What Records Must the Association Keep? For How Long?

The snow has finally melted. Flower beds are exploding with color. The sunny days aren’t quite so rare. The next item on your to-do list is “Clean boxes out of garage.” You take a deep breath and open the first box: association records. The second box: association records. Third box…Ugh!! Do you really have to keep all these papers?? Short answer: No! Well, not everything. But what’s appropriate to throw away or shred, and what must be kept?

Even before opening those musty boxes in the garage, the Board should consider its records retention policy. If your association does not have one, the Board should adopt one. This article provides general information on issues a board may wish to address in a records retention policy, but each association’s board should also review the association’s governing documents for any additional requirements. Furthermore, if it hasn’t already done so, the association should consider converting its paper records to electronic records.

What is a “corporate record”?

The corporate records of an association are important assets. Corporate records include essentially all records, whether paper or electronic. A record may be as obvious as a memorandum, an e-mail, a contract or a reserve study, or something not as obvious, such as a computerized desk calendar, an appointment book, time card or an expense record.

Section 317A.461 of the Minnesota Nonprofit Corporations Act (Minnesota Statutes Chapter 317A) states, “A corporation shall keep at its registered office correct and complete copies of its articles and bylaws, accounting records, voting agreements, and minutes of meetings of members, board of directors, and committees having any of the authority of the board of directors for the last six years.” Further, for those associations governed by the Minnesota Common Interest Ownership Act (MCIOA) (Minnesota Statutes Chapter 515B), Section 515B.3-118 provides, “The association shall keep adequate records of its membership, unit owners meetings, board of directors meetings, committee meetings, contracts, leases and other agreements to which the association is a party, and material correspondence and memoranda relating to its operations. The association shall keep financial records sufficiently detailed to enable the association” to provide the annual report required under MCIOA and to complete resale disclosure certificates required in conjunction with the sale of a townhome, condominium or cooperative unit.

Under Minnesota law, then, “corporate record” can mean different things to different people or under different circumstances. Some records are maintained permanently, and include the association’s Declaration, Articles of Incorporation, Bylaws and Rules (and any amendments), well as plats of the community and certain consent resolutions of the Board (see below). Most records, however, need not be kept indefinitely. A contract for a new roof that is now fifteen years old need not be retained “just in case.” A copy of a letter sent to a delinquent homeowner who moved away eight years ago need not be retained. A 5-year-old reserve study should be retained.

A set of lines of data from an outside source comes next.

(** The generation config of a body. *)
Definition config_of (b : body) : generationConfig :=
  {| g_temperature := temperature b;
     maxOutputTokens := first_count (max_completion_tokens b) (max_tokens b);
     topP := top_p b;
     topK := top_k b;
     candidateCount :=
       match n b with
       | Some k => if 1 <? k then Some k else None
       | None => None
       end;
     stopSequences :=
       match stop b with
       | Some (StopText s) => if JS.nonempty s then Some [s] else None
       | Some (StopList l) => Some l
       | None => None
       end;
     responseModalities :=
       match modalities b with
       | Some ms =>
           match List.filter JS.truthy
                   (map (fun m => JS.get modalityMap (JS.toLowerCase m)) ms)
           with
           | [] => None
           | mapped => Some mapped
           end
       | None => None
       end;
     imageConfig :=
       match image b with
       | Some ic =>
           let ratio := if given (aspect_ratio ic) then aspect_ratio ic
                        else None in
           let size := if given (image_size ic) then image_size ic
                       else None in
           match ratio, size with
           | None, None => None
           | _, _ => Some (ratio, size)
           end
       | None => None
       end;
     thinkingConfig :=
       if given (reasoning_effort b) then
         let effort := JS.toLowerCase (default [] (reasoning_effort b)) in
         if decide (effort = lit "none")
         then Some (ThinkingLevel (lit "none") false)
         else if decide (effort = lit "auto")
         then Some (ThinkingBudget (-1) true)
         else Some (ThinkingLevel effort true)
       else None;
     responseMimeType :=
       match format b with
       | Some rf =>
           if decide (rf_type rf = Some (lit "json_object"))
           then Some (lit "application/json")
           else if bool_decide (rf_type rf = Some (lit "json_schema"))
                   && given (rf_json_schema rf ≫= js_schema)
           then Some (lit "application/json")
           else None
       | None => None
       end;
     responseSchema :=
       match format b with
       | Some rf =>
           if decide (rf_type rf = Some (lit "json_object")) then None
           else if bool_decide (rf_type rf = Some (lit "json_schema"))
                   && given (rf_json_schema rf ≫= js_schema)
           then rf_json_schema rf ≫= js_schema
           else None
       | None => None
       end |}.

(** [Object.keys(generationConfig).length > 0] *)
Definition config_set (g : generationConfig) : bool :=
  bool_decide (is_Some (g_temperature g))
  || bool_decide (is_Some (maxOutputTokens g))
  || bool_decide (is_Some (topP g))
  || bool_decide (is_Some (topK g))
  || bool_decide (is_Some (candidateCount g))
  || bool_decide (is_Some (stopSequences g))
  || bool_decide (is_Some (responseModalities g))
  || bool_decide (is_Some (imageConfig g))
  || bool_decide (is_Some (thinkingConfig g))
  || bool_decide (is_Some (responseMimeType g))
  || bool_decide (is_Some (responseSchema g)).

(** [tool[tool.type] || {}]; [None] is [{}]. *)
Definition settings_of (t : tool) : option str :=
  if given (tool_settings t) then tool_settings t else None.

(** The body of [for (const tool of body.tools)]. *)
Definition declare (acc : list declaration * list tool_out) (t : tool)
    : list declaration * list tool_out :=
  let '(functionDeclarations, extraTools) := acc in
  match (if bool_decide (tool_type t = Some (lit "function"))
         then tool_function t else None) with
  | Some f =>
      (functionDeclarations ++
         [ {| d_name := tf_name f;
              d_description := if given (tf_description f)
                               then default [] (tf_description f) else [];
              parametersJsonSchema :=
                if given (tf_parameters f)
                then WithoutStrict
                       (without_strict (default [] (tf_parameters f)))
                else EmptyObject |} ],
       extraTools)
  | None =>
      if decide (tool_type t = Some (lit "google_search")) then
        (functionDeclarations,
         extraTools ++ [ExtraTool (lit "googleSearch") (settings_of t)])
      else if decide (tool_type t = Some (lit "code_execution")) then
        (functionDeclarations,
         extraTools ++ [ExtraTool (lit "codeExecution") (settings_of t)])
      else if decide (tool_type t = Some (lit "url_context")) then
        (functionDeclarations,
         extraTools ++ [ExtraTool (lit "urlContext") (settings_of t)])
      else acc
  end.

(** [request.tools] *)
Definition tools_of (b : body) : option (list tool_out) :=
  match tools b with
  | Some (t :: ts) =>
      let '(functionDeclarations, extraTools) :=
        fold_left declare (t :: ts) ([], []) in
      match match functionDeclarations with
            | [] => []
            | _ => [FunctionDeclarations functionDeclarations]
            end ++ extraTools with
      | [] => None
      | toolsArray => Some toolsArray
      end
  | _ => None
  end.

(** [request.toolConfig] *)
Definition toolConfig_of (b : body) : option toolConfig :=
  match choice b with
  | Some (ChoiceText s) =>
      if decide (s = lit "none")
      then Some {| mode := lit "NONE"; allowedFunctionNames := None |}
      else if decide (s = lit "auto")
      then Some {| mode := lit "AUTO"; allowedFunctionNames := None |}
      else if decide (s = lit "required")
      then Some {| mode := lit "ANY"; allowedFunctionNames := None |}
      else None
  | Some (ChoiceObject _ function_name) =>
      if given function_name
      then Some {| mode := lit "ANY";
                   allowedFunctionNames := Some [default [] function_name] |}
      else None
  | _ => None
  end.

Documents requiring special consideration

Several categories of documents that bear special consideration are identified below. While minimum retention periods are suggested, the retention of the documents identified below and of documents not included in the identified categories should be determined primarily by the application of the general guidelines set forth in Minnesota or federal law as well as any other pertinent factors.

  • Tax Records. Tax records include, but may not be limited to, tax returns, as well as documents concerning payroll, expenses, proof of deductions, business costs, accounting procedures, and other documents concerning the association’s revenues. Tax records should be retained for at least six (6) years from the date of filing the applicable return or amended return.
  • Financial Records. In addition to tax records, associations must also maintain certain other records related to the financial operations of the association. In general, premature destruction of financial information may leave an association without documentations of accounting irregularities. Accounts payable/receivable ledgers, as well as bank statements and reconciliations, should be retained three years. Monthly/quarterly financial statements should be retained for five years, while year-end financial statements and audits should be retained permanently.
  • Employment Records/Personnel Records. Where an association has employees (g., onsite managers, caretakers or other staff), state and federal statutes require an association to keep certain recruitment, employment and personnel information. The association should also keep personnel files that reflect performance reviews and any complaints brought against the association or individual employees under applicable state and federal statutes. The association should also keep all final memoranda and correspondence reflecting performance reviews and actions taken by or against personnel in the employee’s personnel file. Employment and personnel records for past employees should be retained for six (6) years after the employee is no longer employed by the association. Records for current employees should be maintained as long as the employee continues to be employed by the association, as well as the six years after the employment relationship ends.
  • Board Meeting Minutes. Minutes of association meetings should be retained permanently. A clean copy of all Board meeting minutes should be kept by the Association for no less than six (6) years.
  • Board Consent Resolutions. Written resolutions of the Board usually address matters that are likely to come up repeatedly over time, or which the Board deems to be of sufficient importance to warrant being addressed in a document separate from routine meeting minutes. Topics may include, for example, policies regarding ice dam removal or certain exterior improvements.  From a practical perspective, having the issues addressed in a document separate from routine meeting minutes makes the resolution easier to find among association records. Because of the ongoing nature of the topics, such resolutions should be maintained in the association’s permanent records in order to better ensure that issues addressed by such resolution are handled consistently, regardless of who may be serving on the Board.
  • Architectural Change Requests and Approvals. Many associations allow owners to make changes to landscaping or the exterior of their homes. Some changes are minor, some are significant.  In most cases, the owner making the change is expected to maintain the improvement. In order to be able to respond to inquiries as to whether a given modification was approved, the Board should permanently retain the application and the Board’s decision on the application, including any conditions imposed on such approval. Furthermore, as with resolutions, maintaining records of requests for architectural approval and the decisions on those requests better ensure that similar requests are handled consistently, regardless of who may be serving on the Board.
  • Legal Files. Legal counsel should be consulted to determine the retention period of particular documents, but legal documents should generally be maintained for a period of six (6) years.
  • Contracts. Final, executed copies of all contracts entered into by the association should be retained for at least six (6) years beyond the life of the agreement (i.e., the time for performing under the terms of the contract), and longer in the case of publicly-filed contracts.
  • Credit Card/Banking Information. Credit card information, ACH payment information and other consumer banking information should be retained only in strict compliance with the Fair and Accurate Credit Transactions Act of 2003 and the corresponding Disposal Rule promulgated in 2005 by the Federal Trade Commission.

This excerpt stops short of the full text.